### REQUIREMENT
Retype, word for word, every line of the records below starting at the one that contains "Definition set_sd_status (v" and ending at the one that contains "(sd_request_fingerprint r) v"; include both of those lines and nothing more.

### GIVEN INFORMATION
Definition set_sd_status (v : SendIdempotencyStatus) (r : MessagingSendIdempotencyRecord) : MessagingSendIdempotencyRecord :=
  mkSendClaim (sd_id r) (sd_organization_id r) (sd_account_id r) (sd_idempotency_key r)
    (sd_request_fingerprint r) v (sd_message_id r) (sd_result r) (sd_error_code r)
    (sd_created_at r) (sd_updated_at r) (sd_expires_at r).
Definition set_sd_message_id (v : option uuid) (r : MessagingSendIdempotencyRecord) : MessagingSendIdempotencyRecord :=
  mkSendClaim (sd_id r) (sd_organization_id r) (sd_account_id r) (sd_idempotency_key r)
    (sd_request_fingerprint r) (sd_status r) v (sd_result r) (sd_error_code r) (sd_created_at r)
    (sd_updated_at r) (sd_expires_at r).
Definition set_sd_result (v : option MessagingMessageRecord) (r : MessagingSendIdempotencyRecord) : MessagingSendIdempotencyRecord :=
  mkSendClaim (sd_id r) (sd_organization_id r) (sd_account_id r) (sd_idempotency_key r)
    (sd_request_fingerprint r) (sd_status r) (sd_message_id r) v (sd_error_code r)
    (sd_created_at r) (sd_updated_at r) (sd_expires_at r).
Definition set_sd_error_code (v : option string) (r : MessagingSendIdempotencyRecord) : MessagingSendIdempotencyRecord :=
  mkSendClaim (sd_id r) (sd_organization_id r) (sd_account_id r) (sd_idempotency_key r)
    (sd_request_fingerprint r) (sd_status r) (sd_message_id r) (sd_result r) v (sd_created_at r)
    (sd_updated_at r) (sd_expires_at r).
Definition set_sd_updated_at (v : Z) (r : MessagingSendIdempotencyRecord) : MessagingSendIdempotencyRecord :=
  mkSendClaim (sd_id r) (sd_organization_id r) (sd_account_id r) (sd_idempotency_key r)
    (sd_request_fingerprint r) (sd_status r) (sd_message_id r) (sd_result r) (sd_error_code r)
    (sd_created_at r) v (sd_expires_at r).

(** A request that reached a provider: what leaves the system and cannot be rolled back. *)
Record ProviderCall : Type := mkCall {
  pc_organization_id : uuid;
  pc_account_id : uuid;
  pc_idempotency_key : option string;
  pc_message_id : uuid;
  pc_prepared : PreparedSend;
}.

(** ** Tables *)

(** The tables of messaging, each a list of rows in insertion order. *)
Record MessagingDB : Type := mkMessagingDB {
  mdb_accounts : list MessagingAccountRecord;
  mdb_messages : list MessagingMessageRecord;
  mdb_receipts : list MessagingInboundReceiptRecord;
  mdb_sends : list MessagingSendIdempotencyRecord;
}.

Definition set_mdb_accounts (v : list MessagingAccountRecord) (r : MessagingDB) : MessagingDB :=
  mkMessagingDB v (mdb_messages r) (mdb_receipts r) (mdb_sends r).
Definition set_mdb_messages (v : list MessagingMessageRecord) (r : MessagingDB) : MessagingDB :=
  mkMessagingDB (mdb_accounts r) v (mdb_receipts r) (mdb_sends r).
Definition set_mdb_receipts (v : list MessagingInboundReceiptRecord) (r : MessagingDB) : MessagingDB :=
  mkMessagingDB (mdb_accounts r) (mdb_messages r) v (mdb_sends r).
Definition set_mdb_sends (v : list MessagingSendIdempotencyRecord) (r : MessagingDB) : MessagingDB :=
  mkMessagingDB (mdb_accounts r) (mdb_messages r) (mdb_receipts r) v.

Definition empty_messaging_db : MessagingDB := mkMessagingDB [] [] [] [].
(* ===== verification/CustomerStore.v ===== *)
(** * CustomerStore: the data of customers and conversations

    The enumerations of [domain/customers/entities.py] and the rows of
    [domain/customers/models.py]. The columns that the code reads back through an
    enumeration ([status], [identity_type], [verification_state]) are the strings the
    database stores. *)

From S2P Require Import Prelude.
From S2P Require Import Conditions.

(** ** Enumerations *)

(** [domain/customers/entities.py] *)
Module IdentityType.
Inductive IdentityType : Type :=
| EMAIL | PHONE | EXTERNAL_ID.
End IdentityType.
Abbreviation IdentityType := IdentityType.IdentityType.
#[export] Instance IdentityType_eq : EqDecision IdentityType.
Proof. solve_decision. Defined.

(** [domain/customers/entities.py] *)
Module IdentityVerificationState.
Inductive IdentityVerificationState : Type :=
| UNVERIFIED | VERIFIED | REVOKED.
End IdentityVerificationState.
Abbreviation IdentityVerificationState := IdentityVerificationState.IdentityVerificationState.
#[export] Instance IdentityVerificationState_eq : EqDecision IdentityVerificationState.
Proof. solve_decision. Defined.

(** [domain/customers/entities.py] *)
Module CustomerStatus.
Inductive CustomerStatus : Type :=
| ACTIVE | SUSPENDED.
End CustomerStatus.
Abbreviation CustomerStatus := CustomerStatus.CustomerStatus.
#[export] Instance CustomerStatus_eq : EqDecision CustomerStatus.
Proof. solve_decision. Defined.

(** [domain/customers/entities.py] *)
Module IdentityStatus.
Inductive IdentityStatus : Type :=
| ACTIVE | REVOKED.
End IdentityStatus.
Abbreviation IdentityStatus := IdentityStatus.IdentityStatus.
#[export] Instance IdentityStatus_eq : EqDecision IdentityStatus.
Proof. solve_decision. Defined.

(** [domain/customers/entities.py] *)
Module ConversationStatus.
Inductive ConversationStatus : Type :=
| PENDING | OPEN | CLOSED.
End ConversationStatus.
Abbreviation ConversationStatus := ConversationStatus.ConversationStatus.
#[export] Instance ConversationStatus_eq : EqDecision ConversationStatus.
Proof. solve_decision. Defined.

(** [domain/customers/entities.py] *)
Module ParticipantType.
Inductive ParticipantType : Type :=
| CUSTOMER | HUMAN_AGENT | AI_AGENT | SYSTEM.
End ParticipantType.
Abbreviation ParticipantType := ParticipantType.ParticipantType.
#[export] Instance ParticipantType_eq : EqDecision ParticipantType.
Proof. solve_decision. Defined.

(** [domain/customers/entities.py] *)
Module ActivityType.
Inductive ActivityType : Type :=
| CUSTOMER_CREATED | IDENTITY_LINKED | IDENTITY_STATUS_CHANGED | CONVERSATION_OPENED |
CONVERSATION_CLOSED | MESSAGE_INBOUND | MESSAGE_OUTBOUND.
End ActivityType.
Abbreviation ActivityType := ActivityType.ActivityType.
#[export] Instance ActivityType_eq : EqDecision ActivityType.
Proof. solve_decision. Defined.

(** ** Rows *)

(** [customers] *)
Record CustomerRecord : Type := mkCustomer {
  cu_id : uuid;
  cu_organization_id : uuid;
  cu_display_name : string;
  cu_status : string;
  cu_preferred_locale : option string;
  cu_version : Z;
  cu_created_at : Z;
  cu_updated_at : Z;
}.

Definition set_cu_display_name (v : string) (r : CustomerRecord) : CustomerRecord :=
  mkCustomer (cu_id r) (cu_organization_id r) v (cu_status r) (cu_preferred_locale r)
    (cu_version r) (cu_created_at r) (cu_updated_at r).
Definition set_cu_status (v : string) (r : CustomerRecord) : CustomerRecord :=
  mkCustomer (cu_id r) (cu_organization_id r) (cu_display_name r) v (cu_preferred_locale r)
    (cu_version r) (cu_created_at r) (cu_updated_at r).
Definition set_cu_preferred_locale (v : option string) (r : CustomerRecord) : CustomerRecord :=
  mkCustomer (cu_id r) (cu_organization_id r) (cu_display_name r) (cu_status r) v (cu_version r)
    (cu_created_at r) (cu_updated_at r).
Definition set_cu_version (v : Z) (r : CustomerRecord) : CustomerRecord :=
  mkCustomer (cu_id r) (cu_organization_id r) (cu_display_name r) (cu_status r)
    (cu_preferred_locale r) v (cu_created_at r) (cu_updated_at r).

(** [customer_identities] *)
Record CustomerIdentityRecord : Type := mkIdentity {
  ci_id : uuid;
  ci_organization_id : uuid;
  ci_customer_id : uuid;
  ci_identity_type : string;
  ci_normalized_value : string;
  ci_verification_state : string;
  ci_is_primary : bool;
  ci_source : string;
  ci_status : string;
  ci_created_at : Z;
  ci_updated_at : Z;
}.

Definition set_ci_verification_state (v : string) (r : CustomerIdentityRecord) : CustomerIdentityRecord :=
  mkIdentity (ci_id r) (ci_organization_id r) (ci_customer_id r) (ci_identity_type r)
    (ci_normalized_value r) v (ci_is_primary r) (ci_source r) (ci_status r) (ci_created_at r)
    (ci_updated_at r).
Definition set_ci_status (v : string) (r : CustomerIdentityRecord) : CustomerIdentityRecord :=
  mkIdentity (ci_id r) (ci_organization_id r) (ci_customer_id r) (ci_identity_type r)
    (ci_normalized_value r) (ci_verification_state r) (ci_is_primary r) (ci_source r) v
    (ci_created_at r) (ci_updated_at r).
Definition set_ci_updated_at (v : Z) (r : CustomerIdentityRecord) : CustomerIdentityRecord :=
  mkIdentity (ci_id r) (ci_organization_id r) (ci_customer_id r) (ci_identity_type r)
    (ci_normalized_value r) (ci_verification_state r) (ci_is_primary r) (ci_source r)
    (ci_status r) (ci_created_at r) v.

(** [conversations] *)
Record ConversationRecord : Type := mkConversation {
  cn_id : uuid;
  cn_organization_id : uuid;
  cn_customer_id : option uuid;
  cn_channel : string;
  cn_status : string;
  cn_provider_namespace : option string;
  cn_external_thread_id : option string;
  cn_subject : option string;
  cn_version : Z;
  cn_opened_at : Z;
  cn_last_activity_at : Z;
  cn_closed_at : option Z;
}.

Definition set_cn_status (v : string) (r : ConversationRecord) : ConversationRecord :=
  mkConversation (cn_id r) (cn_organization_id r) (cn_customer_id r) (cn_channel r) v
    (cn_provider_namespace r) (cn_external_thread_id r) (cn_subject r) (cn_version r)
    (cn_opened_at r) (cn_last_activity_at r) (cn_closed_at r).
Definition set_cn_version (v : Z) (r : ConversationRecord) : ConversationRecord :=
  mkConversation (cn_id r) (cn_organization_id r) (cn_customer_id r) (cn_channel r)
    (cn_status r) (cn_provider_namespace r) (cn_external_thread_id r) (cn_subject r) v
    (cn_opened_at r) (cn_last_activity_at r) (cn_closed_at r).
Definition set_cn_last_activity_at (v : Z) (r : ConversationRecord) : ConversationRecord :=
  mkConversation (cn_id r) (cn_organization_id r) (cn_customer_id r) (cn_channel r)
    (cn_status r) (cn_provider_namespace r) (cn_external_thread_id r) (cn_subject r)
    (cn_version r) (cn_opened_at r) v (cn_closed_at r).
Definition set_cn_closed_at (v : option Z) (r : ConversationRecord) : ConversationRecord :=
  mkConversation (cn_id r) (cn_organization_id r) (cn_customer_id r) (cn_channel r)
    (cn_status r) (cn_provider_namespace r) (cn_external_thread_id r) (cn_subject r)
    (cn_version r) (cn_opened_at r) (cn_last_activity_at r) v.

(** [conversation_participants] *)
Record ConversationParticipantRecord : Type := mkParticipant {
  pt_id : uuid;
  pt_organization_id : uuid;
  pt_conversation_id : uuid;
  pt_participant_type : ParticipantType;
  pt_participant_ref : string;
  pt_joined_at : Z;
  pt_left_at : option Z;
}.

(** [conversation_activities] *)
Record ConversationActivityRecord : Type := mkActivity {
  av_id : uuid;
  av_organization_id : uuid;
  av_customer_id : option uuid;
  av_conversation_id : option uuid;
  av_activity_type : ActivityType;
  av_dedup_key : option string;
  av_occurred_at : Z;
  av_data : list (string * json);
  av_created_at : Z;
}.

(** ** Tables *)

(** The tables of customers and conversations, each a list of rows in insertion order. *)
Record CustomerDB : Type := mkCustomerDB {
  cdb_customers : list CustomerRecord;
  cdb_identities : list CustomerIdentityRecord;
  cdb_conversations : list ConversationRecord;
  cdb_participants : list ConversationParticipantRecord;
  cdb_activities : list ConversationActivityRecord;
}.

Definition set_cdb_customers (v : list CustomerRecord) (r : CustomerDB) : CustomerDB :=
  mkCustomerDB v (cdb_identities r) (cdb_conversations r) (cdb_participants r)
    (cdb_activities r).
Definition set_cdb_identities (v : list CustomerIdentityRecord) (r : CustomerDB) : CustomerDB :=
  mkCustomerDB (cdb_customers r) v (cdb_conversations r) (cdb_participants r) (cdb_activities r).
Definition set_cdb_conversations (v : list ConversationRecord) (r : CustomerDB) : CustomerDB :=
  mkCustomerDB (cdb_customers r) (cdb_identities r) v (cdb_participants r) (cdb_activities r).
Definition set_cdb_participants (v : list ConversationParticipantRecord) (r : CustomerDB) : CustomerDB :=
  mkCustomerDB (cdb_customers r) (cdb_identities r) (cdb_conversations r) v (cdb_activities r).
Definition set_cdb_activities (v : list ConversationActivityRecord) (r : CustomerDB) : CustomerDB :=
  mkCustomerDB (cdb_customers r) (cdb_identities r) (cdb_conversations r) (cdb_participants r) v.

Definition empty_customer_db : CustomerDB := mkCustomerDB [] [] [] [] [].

* * *

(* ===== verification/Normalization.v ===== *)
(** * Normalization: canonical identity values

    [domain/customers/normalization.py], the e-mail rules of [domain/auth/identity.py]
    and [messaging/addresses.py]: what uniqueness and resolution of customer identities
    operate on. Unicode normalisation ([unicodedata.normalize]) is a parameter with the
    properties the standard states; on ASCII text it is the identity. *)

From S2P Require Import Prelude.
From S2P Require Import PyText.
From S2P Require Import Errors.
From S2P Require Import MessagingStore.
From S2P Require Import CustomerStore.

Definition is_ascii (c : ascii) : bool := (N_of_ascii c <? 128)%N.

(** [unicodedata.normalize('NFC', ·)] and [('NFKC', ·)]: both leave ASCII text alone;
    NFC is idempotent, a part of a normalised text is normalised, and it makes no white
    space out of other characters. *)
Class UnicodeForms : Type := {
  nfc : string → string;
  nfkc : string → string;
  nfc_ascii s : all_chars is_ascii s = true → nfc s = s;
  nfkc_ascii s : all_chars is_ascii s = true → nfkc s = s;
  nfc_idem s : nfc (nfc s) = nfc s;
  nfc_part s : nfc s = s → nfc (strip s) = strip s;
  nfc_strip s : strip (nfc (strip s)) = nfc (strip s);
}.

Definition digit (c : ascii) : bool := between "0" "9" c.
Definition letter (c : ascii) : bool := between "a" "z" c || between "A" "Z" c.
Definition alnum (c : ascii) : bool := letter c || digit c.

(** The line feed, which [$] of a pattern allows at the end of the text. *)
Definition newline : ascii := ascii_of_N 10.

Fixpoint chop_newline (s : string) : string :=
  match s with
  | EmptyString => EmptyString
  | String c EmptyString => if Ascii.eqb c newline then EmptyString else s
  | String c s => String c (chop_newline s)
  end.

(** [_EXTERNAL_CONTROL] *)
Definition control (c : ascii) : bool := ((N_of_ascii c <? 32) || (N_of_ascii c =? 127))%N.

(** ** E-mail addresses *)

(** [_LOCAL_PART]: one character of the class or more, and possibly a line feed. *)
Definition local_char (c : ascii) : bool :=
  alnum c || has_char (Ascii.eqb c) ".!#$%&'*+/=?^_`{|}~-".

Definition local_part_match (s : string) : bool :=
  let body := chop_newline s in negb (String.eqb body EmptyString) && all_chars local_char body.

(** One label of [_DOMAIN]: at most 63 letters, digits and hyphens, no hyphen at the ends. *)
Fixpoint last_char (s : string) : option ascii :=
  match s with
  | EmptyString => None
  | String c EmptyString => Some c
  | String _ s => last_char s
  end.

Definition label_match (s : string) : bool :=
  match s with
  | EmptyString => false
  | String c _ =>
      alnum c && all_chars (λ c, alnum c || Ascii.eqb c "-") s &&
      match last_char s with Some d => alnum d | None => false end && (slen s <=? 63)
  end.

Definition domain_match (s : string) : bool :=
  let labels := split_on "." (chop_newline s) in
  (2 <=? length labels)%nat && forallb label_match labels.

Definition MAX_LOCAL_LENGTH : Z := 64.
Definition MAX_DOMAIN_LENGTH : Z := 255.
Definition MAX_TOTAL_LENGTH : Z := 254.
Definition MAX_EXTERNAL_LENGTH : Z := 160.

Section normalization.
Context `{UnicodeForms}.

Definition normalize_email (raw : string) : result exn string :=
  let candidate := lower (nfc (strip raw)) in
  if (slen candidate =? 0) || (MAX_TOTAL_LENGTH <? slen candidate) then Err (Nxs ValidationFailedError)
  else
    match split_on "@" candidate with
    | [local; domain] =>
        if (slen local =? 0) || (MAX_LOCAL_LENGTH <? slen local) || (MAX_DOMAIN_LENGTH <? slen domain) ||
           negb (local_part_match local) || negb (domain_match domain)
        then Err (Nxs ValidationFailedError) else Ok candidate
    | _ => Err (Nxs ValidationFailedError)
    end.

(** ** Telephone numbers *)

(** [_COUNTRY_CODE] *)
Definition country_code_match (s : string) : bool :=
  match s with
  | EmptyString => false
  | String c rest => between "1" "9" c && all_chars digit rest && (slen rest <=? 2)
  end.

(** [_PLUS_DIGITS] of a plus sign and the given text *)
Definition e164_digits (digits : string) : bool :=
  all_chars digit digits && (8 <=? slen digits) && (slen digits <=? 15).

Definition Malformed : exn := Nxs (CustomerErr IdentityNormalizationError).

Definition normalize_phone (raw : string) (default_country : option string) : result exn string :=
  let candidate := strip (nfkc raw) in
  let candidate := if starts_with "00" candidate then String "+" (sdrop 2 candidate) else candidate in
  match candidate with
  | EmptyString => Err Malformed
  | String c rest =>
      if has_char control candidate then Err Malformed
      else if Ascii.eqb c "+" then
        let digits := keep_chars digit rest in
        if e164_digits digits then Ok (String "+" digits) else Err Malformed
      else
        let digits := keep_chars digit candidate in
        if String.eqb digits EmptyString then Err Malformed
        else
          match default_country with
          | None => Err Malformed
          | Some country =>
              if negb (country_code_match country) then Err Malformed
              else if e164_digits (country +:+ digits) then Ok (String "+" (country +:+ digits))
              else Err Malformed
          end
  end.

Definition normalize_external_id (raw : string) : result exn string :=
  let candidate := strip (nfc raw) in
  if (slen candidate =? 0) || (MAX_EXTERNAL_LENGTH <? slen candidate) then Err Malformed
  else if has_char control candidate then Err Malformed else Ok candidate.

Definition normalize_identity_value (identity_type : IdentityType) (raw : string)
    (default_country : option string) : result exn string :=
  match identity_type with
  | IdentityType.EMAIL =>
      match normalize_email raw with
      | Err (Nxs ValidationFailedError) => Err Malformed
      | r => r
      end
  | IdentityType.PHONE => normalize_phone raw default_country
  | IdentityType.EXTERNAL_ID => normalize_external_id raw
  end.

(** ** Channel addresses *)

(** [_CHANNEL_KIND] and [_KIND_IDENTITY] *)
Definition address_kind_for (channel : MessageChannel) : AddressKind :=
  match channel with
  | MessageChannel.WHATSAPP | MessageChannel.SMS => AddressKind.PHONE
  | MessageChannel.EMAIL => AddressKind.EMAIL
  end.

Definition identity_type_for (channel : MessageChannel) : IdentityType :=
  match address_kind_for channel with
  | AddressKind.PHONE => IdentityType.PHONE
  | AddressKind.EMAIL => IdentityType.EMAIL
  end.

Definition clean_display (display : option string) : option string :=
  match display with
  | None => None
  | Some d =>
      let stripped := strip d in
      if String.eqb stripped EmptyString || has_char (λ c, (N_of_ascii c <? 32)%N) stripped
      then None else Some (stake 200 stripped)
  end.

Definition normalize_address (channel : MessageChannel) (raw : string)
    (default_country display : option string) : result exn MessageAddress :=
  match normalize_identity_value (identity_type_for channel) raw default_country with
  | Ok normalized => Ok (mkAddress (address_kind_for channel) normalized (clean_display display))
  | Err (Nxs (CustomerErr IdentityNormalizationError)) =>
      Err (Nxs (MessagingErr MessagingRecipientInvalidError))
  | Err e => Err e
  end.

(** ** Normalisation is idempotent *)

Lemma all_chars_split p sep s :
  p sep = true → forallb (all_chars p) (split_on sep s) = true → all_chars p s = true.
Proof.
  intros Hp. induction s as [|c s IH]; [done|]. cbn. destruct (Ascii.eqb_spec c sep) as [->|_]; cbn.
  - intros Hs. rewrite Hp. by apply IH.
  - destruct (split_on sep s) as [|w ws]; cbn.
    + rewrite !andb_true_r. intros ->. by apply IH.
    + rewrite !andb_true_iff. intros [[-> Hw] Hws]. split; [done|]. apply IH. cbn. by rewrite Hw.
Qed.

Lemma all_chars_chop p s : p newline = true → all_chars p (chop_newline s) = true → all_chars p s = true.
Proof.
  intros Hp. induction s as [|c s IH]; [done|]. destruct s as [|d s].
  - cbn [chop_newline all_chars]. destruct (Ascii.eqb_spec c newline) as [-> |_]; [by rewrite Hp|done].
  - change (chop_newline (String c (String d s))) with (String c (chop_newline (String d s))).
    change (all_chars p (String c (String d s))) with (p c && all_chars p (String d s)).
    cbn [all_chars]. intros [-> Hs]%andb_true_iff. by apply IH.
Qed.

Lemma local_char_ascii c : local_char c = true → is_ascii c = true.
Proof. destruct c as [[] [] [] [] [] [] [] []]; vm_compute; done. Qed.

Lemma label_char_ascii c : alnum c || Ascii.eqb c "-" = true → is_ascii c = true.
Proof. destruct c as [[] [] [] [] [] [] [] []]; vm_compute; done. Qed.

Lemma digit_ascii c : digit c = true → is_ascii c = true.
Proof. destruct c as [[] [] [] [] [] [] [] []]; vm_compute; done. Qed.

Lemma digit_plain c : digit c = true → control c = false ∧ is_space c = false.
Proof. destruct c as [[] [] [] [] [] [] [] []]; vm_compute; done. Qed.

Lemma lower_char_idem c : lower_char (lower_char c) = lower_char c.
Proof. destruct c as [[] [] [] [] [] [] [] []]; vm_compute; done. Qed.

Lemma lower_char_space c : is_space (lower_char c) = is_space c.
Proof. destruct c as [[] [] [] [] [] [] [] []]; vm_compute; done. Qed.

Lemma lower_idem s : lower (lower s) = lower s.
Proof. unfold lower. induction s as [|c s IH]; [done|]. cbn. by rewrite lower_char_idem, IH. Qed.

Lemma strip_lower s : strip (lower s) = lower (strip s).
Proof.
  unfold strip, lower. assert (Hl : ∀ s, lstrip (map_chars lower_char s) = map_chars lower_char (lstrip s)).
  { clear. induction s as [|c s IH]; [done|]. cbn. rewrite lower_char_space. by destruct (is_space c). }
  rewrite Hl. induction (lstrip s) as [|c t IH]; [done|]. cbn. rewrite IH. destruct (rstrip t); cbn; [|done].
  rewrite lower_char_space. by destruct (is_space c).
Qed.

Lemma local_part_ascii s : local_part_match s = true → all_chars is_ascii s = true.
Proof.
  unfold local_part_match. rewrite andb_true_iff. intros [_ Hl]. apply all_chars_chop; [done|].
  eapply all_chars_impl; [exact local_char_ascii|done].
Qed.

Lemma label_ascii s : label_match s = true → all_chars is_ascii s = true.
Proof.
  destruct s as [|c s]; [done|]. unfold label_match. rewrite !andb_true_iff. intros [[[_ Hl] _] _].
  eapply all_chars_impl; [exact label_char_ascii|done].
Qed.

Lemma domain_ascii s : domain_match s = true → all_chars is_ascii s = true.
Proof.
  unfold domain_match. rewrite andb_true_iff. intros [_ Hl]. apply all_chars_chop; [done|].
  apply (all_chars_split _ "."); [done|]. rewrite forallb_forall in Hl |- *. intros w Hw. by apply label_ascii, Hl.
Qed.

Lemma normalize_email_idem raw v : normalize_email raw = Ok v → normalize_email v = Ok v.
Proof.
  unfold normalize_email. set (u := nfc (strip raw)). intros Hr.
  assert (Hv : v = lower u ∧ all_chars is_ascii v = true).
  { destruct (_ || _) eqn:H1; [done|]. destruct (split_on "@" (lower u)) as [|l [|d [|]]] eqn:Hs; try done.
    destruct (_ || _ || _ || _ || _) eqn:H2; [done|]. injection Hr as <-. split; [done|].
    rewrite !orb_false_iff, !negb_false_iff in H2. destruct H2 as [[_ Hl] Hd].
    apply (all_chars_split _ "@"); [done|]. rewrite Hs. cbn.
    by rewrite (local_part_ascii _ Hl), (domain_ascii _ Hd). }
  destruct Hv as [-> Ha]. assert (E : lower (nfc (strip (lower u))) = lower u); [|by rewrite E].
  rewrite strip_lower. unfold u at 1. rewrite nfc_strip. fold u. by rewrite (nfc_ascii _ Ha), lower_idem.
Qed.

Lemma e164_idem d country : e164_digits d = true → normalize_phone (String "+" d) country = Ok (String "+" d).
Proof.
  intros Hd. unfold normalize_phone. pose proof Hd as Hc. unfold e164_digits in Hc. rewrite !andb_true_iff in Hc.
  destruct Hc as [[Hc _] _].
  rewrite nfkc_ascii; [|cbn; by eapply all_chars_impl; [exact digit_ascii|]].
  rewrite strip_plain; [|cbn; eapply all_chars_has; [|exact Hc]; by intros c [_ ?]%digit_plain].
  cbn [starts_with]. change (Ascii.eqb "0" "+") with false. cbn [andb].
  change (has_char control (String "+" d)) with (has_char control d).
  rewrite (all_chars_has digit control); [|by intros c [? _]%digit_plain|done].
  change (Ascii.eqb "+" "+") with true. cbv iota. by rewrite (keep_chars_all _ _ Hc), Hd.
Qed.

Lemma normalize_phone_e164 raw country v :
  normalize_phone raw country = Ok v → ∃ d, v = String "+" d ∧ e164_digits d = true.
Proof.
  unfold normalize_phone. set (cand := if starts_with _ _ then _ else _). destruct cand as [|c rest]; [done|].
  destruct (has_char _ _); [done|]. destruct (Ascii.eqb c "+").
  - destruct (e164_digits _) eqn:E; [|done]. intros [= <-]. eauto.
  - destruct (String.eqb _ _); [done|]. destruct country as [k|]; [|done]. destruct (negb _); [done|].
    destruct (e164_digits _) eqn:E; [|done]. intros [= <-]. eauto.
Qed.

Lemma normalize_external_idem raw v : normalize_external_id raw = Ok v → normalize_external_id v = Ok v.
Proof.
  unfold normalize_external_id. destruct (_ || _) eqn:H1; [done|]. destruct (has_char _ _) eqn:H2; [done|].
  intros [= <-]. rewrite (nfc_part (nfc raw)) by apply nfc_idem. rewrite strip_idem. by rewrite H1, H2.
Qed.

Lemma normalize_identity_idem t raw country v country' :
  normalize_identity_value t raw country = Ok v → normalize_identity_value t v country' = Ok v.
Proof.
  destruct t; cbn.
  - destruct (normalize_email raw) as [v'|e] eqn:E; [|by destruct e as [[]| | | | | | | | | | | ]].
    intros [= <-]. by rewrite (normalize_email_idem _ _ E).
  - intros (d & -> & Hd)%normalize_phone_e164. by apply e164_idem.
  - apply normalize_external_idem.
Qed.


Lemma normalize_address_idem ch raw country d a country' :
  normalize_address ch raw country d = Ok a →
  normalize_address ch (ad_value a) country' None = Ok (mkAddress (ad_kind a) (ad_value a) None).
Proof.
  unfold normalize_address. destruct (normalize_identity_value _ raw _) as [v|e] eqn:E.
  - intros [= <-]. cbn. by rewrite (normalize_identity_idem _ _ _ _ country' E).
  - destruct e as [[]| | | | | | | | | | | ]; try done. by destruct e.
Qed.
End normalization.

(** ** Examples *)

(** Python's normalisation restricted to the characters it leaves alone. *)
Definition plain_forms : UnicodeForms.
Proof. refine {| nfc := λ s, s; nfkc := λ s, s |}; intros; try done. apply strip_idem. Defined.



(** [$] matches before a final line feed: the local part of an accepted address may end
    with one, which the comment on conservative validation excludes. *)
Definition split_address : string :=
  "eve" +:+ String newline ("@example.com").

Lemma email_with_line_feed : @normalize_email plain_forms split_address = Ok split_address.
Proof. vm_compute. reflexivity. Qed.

### RESULT OF THIS EXERCISE
Definition set_sd_status (v : SendIdempotencyStatus) (r : MessagingSendIdempotencyRecord) : MessagingSendIdempotencyRecord :=
  mkSendClaim (sd_id r) (sd_organization_id r) (sd_account_id r) (sd_idempotency_key r)
    (sd_request_fingerprint r) v (sd_message_id r) (sd_result r) (sd_error_code r)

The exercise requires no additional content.